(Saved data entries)
○ ○ ○ ○ ○

(* ===== verification/NewTerm.v ===== *)
(** * Opening a terminal

    The first shell of a terminal, which [sys_execute] starts without a
    parent, and the switch to a terminal that has no shell yet. *)

From S2P Require Import Prelude CInt Memory CString State I8259 Screen Printf Paging.
From S2P Require Import PagingInit Translate FS FSSpec ExecHelper Process Terminal.
From S2P Require Import Keyboard ParseSpec SpaceSpec ExecSpec Views LoadSpec StartSpec.
From S2P Require Import ProcTable ProcessSpec SwitchSpec Example.

(** ** A shell of a terminal *)
Section root.
Context `{Layout} (Hlay : layout_ok).

(** What a successful [sys_execute] does that opens terminal [n]. *)
Record rooted (keep : Z → Prop) (s : kstate) (n : Z) (img : image) (command : Z) (line : list Z) (x : inode_a) (p : Z)
    (s' : kstate) (b : pcb_t) : Prop := {
  rt_block : parent_pid b = -1 ∧ child_pid b = -1 ∧ curTerminal b = n ∧
    cstr_at (kmem s') (arguments b) (cmd_args line);
  rt_files : ∀ fd, 0 ≤ fd < 2 → ∃ f, zlookup (file_array b) fd = Some f ∧
    fops_table f = Some fops_term ∧ flags f = Z.lor TYPE_TERM OPEN;
  rt_others : ∀ a, a ≠ PCB_ADDR p → pcbs (kproc s') !! a = pcbs (kproc s) !! a;
  rt_bitmap : ∀ j, 0 ≤ j < 8 → Z.testbit (pid_bitmap (kproc s')) j =
    Z.testbit (pid_bitmap (kproc s)) j || bool_decide (j = p);
  rt_tss : tss_esp0 (kcpu s') = KERNEL_STACK_BASE - p * TASK_STACK_SIZE;
  rt_own : prog_view s' p = put_bytes (prog_view s p) LOAD_ADDR (loaded img x);
  rt_views : ∀ j, 0 ≤ j < 6 → j ≠ p → prog_view s' j = prog_view s j;
  rt_scr : kscr s' = kscr (first_screen (s <| kscr ::= (λ c, c <| whichTerm := 0 |>) |>));
  rt_rest : kio s' = kio s ∧ kterm s' = kterm s ∧ kkbd s' = kkbd s;
  rt_mem : ∀ a, keep a → ¬ in_prog a →
    Forall (λ r, ¬ (r.1 ≤ a < r.1 + r.2)) (take 6 (loader_ranges s img command line)) → kmem s' !! a = kmem s !! a;
}.

Lemma execute_root keep s n img command line stale e x ep p :
  can_enter keep s p → kept_ranges keep s img command line → table_ok (kproc s) (page_dir (kpage s)) →
  attemptExit (kproc s) = 0 → root_bit (whichTerm (kscr s)) n →
  loader_env s img command line → program_env s img line stale e x ep p → (28 ≤ length (content img x))%nat →
  ∃ s' b, sys_execute command s = Ok (Enter ep child_esp, s') ∧ kernel_ok s' p b ∧
    rooted keep s n img command line x p s' b.
Proof using Hlay.
  intros Henter Hkeep Ht Hae Hw He Hp Hlen.
  destruct (pe_free _ _ _ _ _ _ _ _ Hp) as (Hpr & Hp0 & _).
  destruct (pe_entry_point _ _ _ _ _ _ _ _ Hp) as [Hep _].
  destruct (loader_loads keep s img command line stale e x ep p Hlay Henter Hkeep He Hp Hlen)
    as (s2 & v & Ex & Es2 & Hsp2 & Hpk2 & Hps2 & Hentry & Hargs & Hvp & Hvj & Hdirs & Hmem).
  destruct (tb_blocks _ _ Ht p Hpr) as (b0 & Hb0 & Hfl).
  set (old := pcb (kproc s)). set (nb := new_block b0 p (-1) n).
  assert (kproc s2 = Mk_proc_t old (pcbs (kproc s)) (pid_bitmap (kproc s)) (first_flag (kproc s)) 0
    (program_exception (kproc s)) (curProc (kproc s))) as Hk2.
  { rewrite Es2. unfold old. cbn [kproc upd Set_kmem Set_kpage Set_kpages]. rewrite <-Hae. by destruct (kproc s). }
  assert (kscr s2 = kscr s ∧ kcpu s2 = kcpu s ∧ kio s2 = kio s ∧ kterm s2 = kterm s ∧ kkbd s2 = kkbd s)
    as (Escr & Ecpu & Eio & Eterm & Ekbd) by (rewrite Es2; done).
  set (s3 := (s2 <| kscr ::= (λ c, c <| whichTerm := 0 |>) |>) <| kproc := Mk_proc_t (PCB_ADDR p)
    (<[PCB_ADDR p := nb]> (pcbs (kproc s))) (pid_bitmap (kproc s)) (first_flag (kproc s)) 0
    (program_exception (kproc s)) (curProc (kproc s)) |>).
  assert (init_pcb p old s2 = Ok (tt, s3)) as Einit.
  { pose proof (init_pcb_root s2 (pcbs (kproc s)) (pid_bitmap (kproc s)) (first_flag (kproc s))
      (program_exception (kproc s)) (curProc (kproc s)) p b0 Hb0 Hfl old n ltac:(by rewrite Escr)) as Hi.
    by rewrite (set_kproc_eta s2 _ Hk2) in Hi. }
  set (s4 := first_screen s3).
  assert (kproc s4 = (kproc s3) <| first_flag := first_flag (kproc s4) |> ∧ first_flag (kproc s4) ≠ 0 ∧
    kcpu s4 = kcpu s ∧ kpage s4 = kpage s2 ∧ kpages s4 = kpages s2 ∧ kmem s4 = kmem s2 ∧
    whichTerm (kscr s4) = 0 ∧ kio s4 = kio s ∧ kterm s4 = kterm s ∧ kkbd s4 = kkbd s ∧
    kscr s4 = kscr (first_screen (s <| kscr ::= (λ c, c <| whichTerm := 0 |>) |>)))
    as (Ek4 & Hff & Ec4 & Eg4 & Es4 & Em4 & Ew4 & Ei4 & Et4 & Ey4 & Er4).
  { rewrite <-Ecpu, <-Eio, <-Eterm, <-Ekbd. unfold s4, first_screen. change (first_flag (kproc s3)) with (first_flag (kproc s)).
    change (first_flag (kproc (s <| kscr ::= _ |>))) with (first_flag (kproc s)).
    case_bool_decide as Hf; split_and?; try done; unfold s3; cbn; by rewrite Escr. }
  pose proof (start_program_screen s2 s3 old p (L_args (esp (kcpu s))) (L_prog_img (esp (kcpu s))) ep nb
    (pcbs (kproc s)) _ _ _ _ _ Hk2 Einit) as Estart. fold s4 in Estart.
  assert (length (file_array nb) = 8%nat) as Hnl by (cbn; by destruct (file_array b0) as [|? [|? l]]).
  set (s' := entered s4 p ep (L_args (esp (kcpu s))) (pcbs (kproc s3)) nb) in *.
  set (b := ((nb <| arguments := L_args (esp (kcpu s)) |>) <| parent_esp := esp (kcpu s) |>) <| parent_ebp := ebp (kcpu s) |>).
  assert (pcbs (kproc s') = <[PCB_ADDR p := b]> (pcbs (kproc s))) as Epcbs.
  { unfold s', entered. rewrite Ec4. cbn [kproc pcbs upd Set_kcpu Set_kproc Set_pcb Set_pcbs Set_pid_bitmap].
    unfold s3. cbn [kproc pcbs upd Set_kproc]. by rewrite insert_insert_eq. }
  assert (pid_bitmap (kproc s') = u8 (Z.lor (pid_bitmap (kproc s)) (Z.shiftl 1 p))) as Ebm.
  { change (u8 (Z.lor (pid_bitmap (kproc s4)) (Z.shiftl 1 p)) = u8 (Z.lor (pid_bitmap (kproc s)) (Z.shiftl 1 p))).
    by rewrite Ek4. }
  exists s', b. split; [|split].
  - rewrite Ex. apply Estart; [|done|done|exact Hentry]. eexists. split; [reflexivity|apply lookup_insert_eq].
  - pose proof (entered_ok s4 p ep (L_args (esp (kcpu s))) (pcbs (kproc s3)) nb v) as Hk.
    rewrite Eg4, Es4, Ec4 in Hk. apply Hk; [done|done|done|done| |done|].
    + apply (table_add_root (kproc s) (page_dir (kpage s)) _ p b); try done.
      exists v. exact (is_dir _ _ _ Hsp2).
    + rewrite Ew4, !not_elem_of_cons. split_and!; [lia..|apply not_elem_of_nil].
  - split; try done.
    + split; [done|]. split; [done|]. split; [done|]. change (kmem s') with (kmem s4). by rewrite Em4.
    + intros fd Hfd. cbn. destruct (file_array b0) as [|f0 [|f1 l]]; [done|done|].
      assert (fd = 0 ∨ fd = 1) as [-> | ->] by lia; cbn; eexists; done.
    + intros a Ha. rewrite Epcbs. by rewrite lookup_insert_ne by done.
    + intros j Hj. rewrite Ebm. by apply bitmap_set.
    + rewrite <-Hvp. apply view_eq; [change (kpage s') with (kpage s4); by rewrite Eg4|exact Em4|exact Es4].
    + intros j Hj Hjp. rewrite <-(Hvj j Hj Hjp). apply view_eq; [change (kpage s') with (kpage s4); by rewrite Eg4|exact Em4|exact Es4].
    + intros a Hka Ha Hr. change (kmem s') with (kmem s4). rewrite Em4. by apply Hmem.
Qed.
End root.

(** ** Redrawing the screens *)
Section redraw.
Context `{Layout}.

Definition screen_ranges : list (Z * Z) := [(VIDEO, 4000); (kept_at 1, 4000); (kept_at 2, 4000); (kept_at 3, 4000)].
(** What the loader uses lies off the screens. *)
Definition off_screens (s : kstate) (img : image) (command : Z) (line : list Z) (t : Z) : Prop :=
  Forall (λ r, Forall (λ q, disjoint_range q.1 q.2 r.1 r.2) screen_ranges) (take 10 (exec_ranges s img command line t)).
Definition print_ranges : list (Z * Z) := screen_ranges ++ [(L_conv_buf, 64)].
Record redrawn (s s' : kstate) : Prop := {
  rd_mem : same_outside print_ranges (kmem s) (kmem s');
  rd_proc : kproc s' = kproc s; rd_cpu : kcpu s' = kcpu s; rd_page : kpage s' = kpage s;
  rd_pages : kpages s' = kpages s; rd_bblock : bblock s' = bblock s;
  rd_key : keyInt (kscr s') = keyInt (kscr s);
}.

○ ○ ○ ○ ○

* Your task
Please print verbatim each line from the first line of the entries above to the line that contains "rt_tss : tss_esp0", inclusive, and nothing more.

* Task response
(* ===== verification/NewTerm.v ===== *)
(** * Opening a terminal

    The first shell of a terminal, which [sys_execute] starts without a
    parent, and the switch to a terminal that has no shell yet. *)

From S2P Require Import Prelude CInt Memory CString State I8259 Screen Printf Paging.
From S2P Require Import PagingInit Translate FS FSSpec ExecHelper Process Terminal.
From S2P Require Import Keyboard ParseSpec SpaceSpec ExecSpec Views LoadSpec StartSpec.
From S2P Require Import ProcTable ProcessSpec SwitchSpec Example.

(** ** A shell of a terminal *)
Section root.
Context `{Layout} (Hlay : layout_ok).

(** What a successful [sys_execute] does that opens terminal [n]. *)
Record rooted (keep : Z → Prop) (s : kstate) (n : Z) (img : image) (command : Z) (line : list Z) (x : inode_a) (p : Z)
    (s' : kstate) (b : pcb_t) : Prop := {
  rt_block : parent_pid b = -1 ∧ child_pid b = -1 ∧ curTerminal b = n ∧
    cstr_at (kmem s') (arguments b) (cmd_args line);
  rt_files : ∀ fd, 0 ≤ fd < 2 → ∃ f, zlookup (file_array b) fd = Some f ∧
    fops_table f = Some fops_term ∧ flags f = Z.lor TYPE_TERM OPEN;
  rt_others : ∀ a, a ≠ PCB_ADDR p → pcbs (kproc s') !! a = pcbs (kproc s) !! a;
  rt_bitmap : ∀ j, 0 ≤ j < 8 → Z.testbit (pid_bitmap (kproc s')) j =
    Z.testbit (pid_bitmap (kproc s)) j || bool_decide (j = p);
  rt_tss : tss_esp0 (kcpu s') = KERNEL_STACK_BASE - p * TASK_STACK_SIZE;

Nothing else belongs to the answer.